Stored records
(** X6: when no core of the first sample is in the second (one of the two
    reads found no line starting with [cpu], for instance), the CPU sub-step
    returns without an error, with an aggregate usage of zero and no
    entry. *)
Theorem X6_samples_without_a_common_core
    (ParseFloat : string -> float + error)
    (pick : gmap string (list float) -> list (string * list float))
    (r : Remote) (stat1 stat2 : gmap string (list float)) :
  snapshot ParseFloat (open_stat_first r) = Return stat1 ->
  snapshot ParseFloat (open_stat_second r) = Return stat2 ->
  stat1 ##ₘ stat2 ->
  rangeOrder stat1 (pick stat1) ->
  getCPUStats ParseFloat pick r = Return (0%float, []).
Proof.
  intros H1 H2 Hdisj Hpick. unfold getCPUStats. rewrite H1, H2. cbn [bind].
  unfold rangeOrder in Hpick.
  assert (Forall (fun entry => stat2 !! fst entry = None) (pick stat1)) as Hall.
  { apply Forall_forall. intros [c v] Hin. rewrite Hpick in Hin.
    apply elem_of_map_to_list in Hin. cbn [fst].
    exact (map_disjoint_Some_l _ _ _ _ Hdisj Hin). }
  clear Hpick. induction Hall as [|[c v] visit Hc _ IH]; [reflexivity|].
  cbn [rangeCores]. cbn [fst] in Hc.
  rewrite coreStep_coreUsage, (coreUsage_absent _ _ _ Hc). cbn [bind]. exact IH.
Qed.

(** ** The ends of the scale *)

Lemma usageOf_idle_unchanged (deltaTotal : float) (s : bool) (m : positive) (e : Z) :
  Prim2SF deltaTotal = S754_finite s m e -> usageOf 0 deltaTotal = 100%float.
Proof.
  intros Hdt. apply Prim2SF_inj. unfold usageOf.
  rewrite mul_spec, sub_spec, div_spec, Hdt.
  rewrite Prim2SF_zero, Prim2SF_one, Prim2SF_hundred.
  destruct s; vm_compute; reflexivity.
Qed.

Lemma usageOf_only_idle (deltaTotal : float) (s : bool) (m : positive) (e : Z) :
  Prim2SF deltaTotal = S754_finite s m e -> usageOf deltaTotal deltaTotal = 0%float.
Proof.
  intros Hdt. unfold usageOf. rewrite (float_div_diag _ _ _ _ Hdt).
  vm_compute. reflexivity.
Qed.

Lemma float_sub_diag (x : float) (s : bool) (m : positive) (e : Z) :
  Prim2SF x = S754_finite s m e -> (x - x)%float = 0%float.
Proof.
  intros Hx. apply Prim2SF_inj. rewrite sub_spec, Hx, Prim2SF_zero.
  unfold SF64sub. cbn [SFsub]. rewrite Z.min_id. unfold shl_align.
  rewrite Z.sub_diag. cbn [fst]. reflexivity.
Qed.

Lemma Prim2SF_float_of_Z_pos (n : Z) :
  (0 < n < 2 ^ 53)%Z -> exists m e, Prim2SF (float_of_Z n) = S754_finite false m e.
Proof.
  intros Hn. rewrite Prim2SF_float_of_Z by lia.
  destruct n as [|N|N]; try lia. cbn [SFofZ]. unfold SFofPos. eauto.
Qed.

(** X7: on integer counters that did not decrease, with sums below
    [2 ^ 53] and a sum that grew, a core whose idle counter did not move gets
    exactly 100, and a core whose idle counter took the whole of the growth
    gets exactly 0. *)
Theorem X7_usage_at_the_ends_of_the_scale
    (stat2 : gmap string (list float)) (core : string) (c1 c2 : list Z) :
  stat2 !! core = Some (counters c2) ->
  Forall2 Z.le c1 c2 ->
  Forall (fun c => 0 <= c)%Z c1 ->
  (4 <= length c1)%nat ->
  (sumZ c2 < 2 ^ 53)%Z ->
  (sumZ c1 < sumZ c2)%Z ->
  (nth 3 c2 0%Z = nth 3 c1 0%Z ->
   coreUsage stat2 (core, counters c1) = Return (Some 100%float))
  /\ ((nth 3 c2 0 - nth 3 c1 0 = sumZ c2 - sumZ c1)%Z ->
      coreUsage stat2 (core, counters c1) = Return (Some 0%float)).
Proof.
  intros Hin Hmono Hnn Hlen Hbig Hgrow.
  destruct (coreUsage_counters stat2 core c1 c2 Hin Hmono Hnn Hlen Hbig Hgrow)
    as (Hu & _).
  pose proof (sumZ_nonneg c1 Hnn) as Hs1.
  destruct (Prim2SF_float_of_Z_pos (sumZ c2 - sumZ c1) ltac:(lia)) as (m & e & Hdt).
  split.
  - intros Hidle. rewrite Hu, Hidle, Z.sub_diag, float_of_Z_0.
    rewrite (usageOf_idle_unchanged _ _ _ _ Hdt). reflexivity.
  - intros Hidle. rewrite Hu, Hidle.
    rewrite (usageOf_only_idle _ _ _ _ Hdt). reflexivity.
Qed.

(** X8: when the memory resource gives [MemAvailable:] the same finite value
    of at least one as [MemTotal:], the snapshot has a used memory of 0 and a
    used percentage of 0. *)
Theorem X8_all_memory_available
    (ParseFloat : string -> float + error)
    (pick : gmap string (list float) -> list (string * list float))
    (r : Remote) (f : File) (T totalCPU : float) (coreStats : list CPUStat) :
  open_meminfo r = Return f ->
  scanErr f = None ->
  lastValue ParseFloat "MemTotal:" (lines f) = Some T ->
  lastValue ParseFloat "MemAvailable:" (lines f) = Some T ->
  (1 <=? T)%float = true ->
  (T <? infinity)%float = true ->
  getCPUStats ParseFloat pick r = Return (totalCPU, coreStats) ->
  exists st,
    GetSystemStats ParseFloat pick r = Return st
    /\ TotalMemoryMB st = (T / 1024)%float
    /\ UsedMemoryMB st = 0%float
    /\ UsedMemoryPercent st = 0%float.
Proof.
  intros Hopen Herr HT HA H1 Hfin Hcpu.
  destruct (float_div_1024 T H1 Hfin) as (m & e & Hdiv).
  assert (exists s' m' e', Prim2SF T = S754_finite s' m' e') as (s' & m' & e' & HTf).
  { revert H1 Hfin. rewrite FloatAxioms.leb_spec, FloatAxioms.ltb_spec.
    rewrite Prim2SF_one, Prim2SF_infinity.
    destruct (Prim2SF T) as [[|]|[|]| |sT mT eT]; try discriminate. eauto. }
  assert ((T =? 0)%float = false) as HT0.
  { rewrite FloatAxioms.eqb_spec, HTf, Prim2SF_zero. destruct s'; reflexivity. }
  assert (getMemoryStats ParseFloat r = Return (T / 1024, 0)%float) as Hmem.
  { rewrite (getMemoryStats_opened ParseFloat r f Hopen). cbn zeta.
    rewrite Herr, HT, HA. cbn [default from_option id].
    rewrite HT0, (float_sub_diag _ _ _ _ HTf). reflexivity. }
  unfold GetSystemStats. rewrite Hmem, Hcpu. cbn [wrapErr bind].
  eexists. split; [reflexivity|]. cbn [TotalMemoryMB UsedMemoryMB UsedMemoryPercent].
  split; [reflexivity|]. split; [reflexivity|].
  apply Prim2SF_inj. rewrite mul_spec, div_spec, Hdiv, Prim2SF_zero, Prim2SF_hundred.
  vm_compute. reflexivity.
Qed.

(** ** The clients and their owner *)

(** X9: on a collector that owns both clients, [Close] closes the SFTP client
    and then the SSH client, also when the first close fails, and of two
    close errors it returns the one of the SSH client. *)
Theorem X9_close_tries_both_and_returns_the_last_error
    (sftpCloseErr sshCloseErr : nat -> option error)
    (r : remoteStatsCollector) (c s : nat) (w : Net) :
  ownsSftpClient r = true -> sftpClient r = Some c ->
  ownsSSHClient r = true -> sshClient r = Some s ->
  Close sftpCloseErr sshCloseErr r w =
    (match sshCloseErr s with
     | Some e => Some e
     | None => sftpCloseErr c
     end,
     mkNet (sshOpen w ∖ {[s]}) (sftpOpen w ∖ {[c]}) (nextHandle w)).
Proof.
  intros Hoc Hc Hos Hs. unfold Close. rewrite Hoc, Hc, Hos, Hs.
  unfold sftp_Close, ssh_Close. cbn [sshOpen sftpOpen nextHandle].
  destruct (sftpCloseErr c), (sshCloseErr s); reflexivity.
Qed.

(** X10: a monitor built from an SSH client holds the SFTP client that the
    constructor created, and its [Close] returns [nil] and closes nothing:
    that SFTP client stays open. *)
Theorem X10_monitor_from_SSH_never_closes_its_SFTP_client
    (newClientErr sftpCloseErr sshCloseErr : nat -> option error)
    (conn : nat) (ival delta : Z) (format : SystemStats -> run string)
    (w w1 : Net) (m : RemoteStatsMonitor) :
  NewRemoteStatsMonitorFromSSH newClientErr conn ival delta format w = (Return m, w1) ->
  sftpClient (collector m) = Some (nextHandle w)
  /\ nextHandle w ∈ sftpOpen w1
  /\ sshOpen w1 = sshOpen w
  /\ MonitorClose sftpCloseErr sshCloseErr m w1 = (None, Stop m, w1).
Proof.
  unfold NewRemoteStatsMonitorFromSSH, NewRemoteStatsCollectorFromSSH, sftp_NewClient.
  destruct (newClientErr conn) as [e|]; [discriminate|].
  intros H. apply (f_equal snd) in H as Hw. cbn [snd] in Hw. subst w1.
  apply (f_equal (fun p => match fst p with Return x => Some x | _ => None end)) in H.
  cbn in H. injection H as <-. cbn. repeat split. set_solver.
Qed.

(** X11: the constructor from connection parameters returns the error of
    [ssh.Dial] wrapped twice and leaves the network as it was; when the dial
    succeeds and [sftp.NewClient] fails, it returns that error wrapped three
    times and leaves the SSH connection it dialled open. *)
Theorem X11_constructor_failures
    (dialErr : string -> option error) (newClientErr : nat -> option error)
    (serverAddress : string) (ival delta : Z)
    (format : SystemStats -> run string) (w : Net) :
  (forall e, dialErr serverAddress = Some e ->
     NewRemoteStatsMonitorFromSSHConfig dialErr newClientErr serverAddress ival delta format w
     = (Error (errWrap "failed to create collector"
                 (errWrap "failed to connect to SSH server" e)), w))
  /\ (forall e, dialErr serverAddress = None ->
       newClientErr (nextHandle w) = Some e ->
       NewRemoteStatsMonitorFromSSHConfig dialErr newClientErr serverAddress ival delta format w
       = (Error (errWrap "failed to create collector"
                   (errWrap "failed to create remote stats collector"
                      (errWrap "failed to create SFTP client" e))),
          mkNet ({[nextHandle w]} ∪ sshOpen w) (sftpOpen w) (S (nextHandle w)))).
Proof.
  split.
  - intros e Hd. unfold NewRemoteStatsMonitorFromSSHConfig,
      NewRemoteStatsCollectorFromSSHConfig, ssh_Dial. rewrite Hd. reflexivity.
  - intros e Hd Hn. unfold NewRemoteStatsMonitorFromSSHConfig,
      NewRemoteStatsCollectorFromSSHConfig, ssh_Dial, NewRemoteStatsCollectorFromSSH,
      sftp_NewClient. rewrite Hd. cbn [nextHandle]. rewrite Hn. reflexivity.
Qed.

(** ** Calls on a monitor *)

Lemma perform_collector_clients (m : RemoteStatsMonitor) (c : call) :
  sftpClient (collector (perform m c)) = sftpClient (collector m)
  /\ sshClient (collector (perform m c)) = sshClient (collector m)
  /\ ownsSftpClient (collector (perform m c)) = ownsSftpClient (collector m)
  /\ ownsSSHClient (collector (perform m c)) = ownsSSHClient (collector m).
Proof.
  destruct c; cbn [perform]; try (repeat split; reflexivity).
  unfold ensureFreshContext. destruct (ctxCancelled m); repeat split; reflexivity.
Qed.

Lemma perform_settings (m : RemoteStatsMonitor) (c : call) :
  monitorSampleDelta (perform m c) =
    match c with callSetSampleDelta d => d | _ => monitorSampleDelta m end
  /\ sampleDelta (collector (perform m c)) =
    match c with callSetSampleDelta d => d | _ => sampleDelta (collector m) end
  /\ interval (perform m c) =
    match c with callSetInterval d => d | _ => interval m end.
Proof.
  destruct c; cbn [perform]; try (repeat split; reflexivity).
  unfold ensureFreshContext. destruct (ctxCancelled m); repeat split; reflexivity.
Qed.

Lemma default_last_cons {A : Type} (d x : A) (l : list A) :
  default x (last l) = default d (last (x :: l)).
Proof. rewrite last_cons. destruct (last l); reflexivity. Qed.

(** X12: whatever calls are made on a monitor whose two copies of the
    sampling spacing agree, they still agree afterwards, and
    [GetSampleDelta] and [GetInterval] return the value that was set last,
    or the initial value when none was set; no call changes the clients of
    the collector or who owns them. *)
Theorem X12_setters_keep_the_two_spacings_equal
    (m : RemoteStatsMonitor) (calls : list call) :
  monitorSampleDelta m = sampleDelta (collector m) ->
  let m' := fold_left perform calls m in
  MonitorGetSampleDelta m' = default (monitorSampleDelta m) (sampleDeltaSet calls)
  /\ GetSampleDelta (collector m') = MonitorGetSampleDelta m'
  /\ GetInterval m' = default (interval m) (intervalSet calls)
  /\ sftpClient (collector m') = sftpClient (collector m)
  /\ sshClient (collector m') = sshClient (collector m)
  /\ ownsSftpClient (collector m') = ownsSftpClient (collector m)
  /\ ownsSSHClient (collector m') = ownsSSHClient (collector m).
Proof.
  cbn zeta. unfold MonitorGetSampleDelta, GetSampleDelta, GetInterval,
    sampleDeltaSet, intervalSet.
  revert m. induction calls as [|c calls IH]; intros m Hsync.
  - cbn. repeat split; try reflexivity. symmetry. exact Hsync.
  - cbn [fold_left].
    destruct (perform_settings m c) as (Hd & Hcd & Hi).
    destruct (perform_collector_clients m c) as (H1 & H2 & H3 & H4).
    assert (monitorSampleDelta (perform m c) = sampleDelta (collector (perform m c)))
      as Hsync'.
    { rewrite Hd, Hcd. destruct c; try exact Hsync; reflexivity. }
    destruct (IH (perform m c) Hsync') as (G1 & G2 & G3 & G4 & G5 & G6 & G7).
    cbn [omap list_omap].
    split; [|split; [exact G2|split; [|repeat split; congruence]]].
    + rewrite G1, Hd. destruct c; try reflexivity. apply default_last_cons.
    + rewrite G3, Hi. destruct c; try reflexivity. apply default_last_cons.
Qed.

Lemma perform_IsRunning (m : RemoteStatsMonitor) (c : call) :
  IsRunning (perform m c) =
    if isStart c || isStop c then isStart c else IsRunning m.
Proof.
  destruct c; try reflexivity. cbn. unfold ensureFreshContext, IsRunning.
  destruct (ctxCancelled m) eqn:Hc; cbn; [reflexivity|]. rewrite Hc. reflexivity.
Qed.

Problem statement: Go through the data above and tally every line that includes "repeat". State only the total.

Answer space: 7